Saved entries
***
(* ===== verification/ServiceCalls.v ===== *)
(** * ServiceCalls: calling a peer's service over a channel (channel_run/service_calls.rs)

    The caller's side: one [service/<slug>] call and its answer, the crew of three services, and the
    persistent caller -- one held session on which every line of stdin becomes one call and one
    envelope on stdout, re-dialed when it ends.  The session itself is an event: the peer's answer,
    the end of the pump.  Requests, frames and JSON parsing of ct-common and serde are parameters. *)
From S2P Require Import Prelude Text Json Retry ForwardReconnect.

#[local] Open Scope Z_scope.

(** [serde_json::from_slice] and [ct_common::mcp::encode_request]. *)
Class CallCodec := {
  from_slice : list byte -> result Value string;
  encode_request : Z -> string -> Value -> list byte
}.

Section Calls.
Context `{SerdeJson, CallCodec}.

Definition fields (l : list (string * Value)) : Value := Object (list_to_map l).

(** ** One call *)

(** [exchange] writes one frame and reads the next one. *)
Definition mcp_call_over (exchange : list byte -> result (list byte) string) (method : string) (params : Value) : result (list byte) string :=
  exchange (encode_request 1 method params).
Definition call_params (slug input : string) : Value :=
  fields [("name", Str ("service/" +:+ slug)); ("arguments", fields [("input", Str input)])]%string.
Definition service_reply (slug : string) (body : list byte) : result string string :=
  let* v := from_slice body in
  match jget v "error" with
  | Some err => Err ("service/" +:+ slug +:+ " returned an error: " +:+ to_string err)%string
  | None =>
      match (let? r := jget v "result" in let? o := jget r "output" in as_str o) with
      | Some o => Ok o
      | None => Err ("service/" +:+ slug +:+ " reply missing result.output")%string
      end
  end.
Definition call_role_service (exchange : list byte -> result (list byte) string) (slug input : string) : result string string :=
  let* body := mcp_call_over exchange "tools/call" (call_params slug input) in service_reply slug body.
***
Description of the task |
Tell how many lines of the data above hold the string "with". The number alone is the answer.

Your solution |
2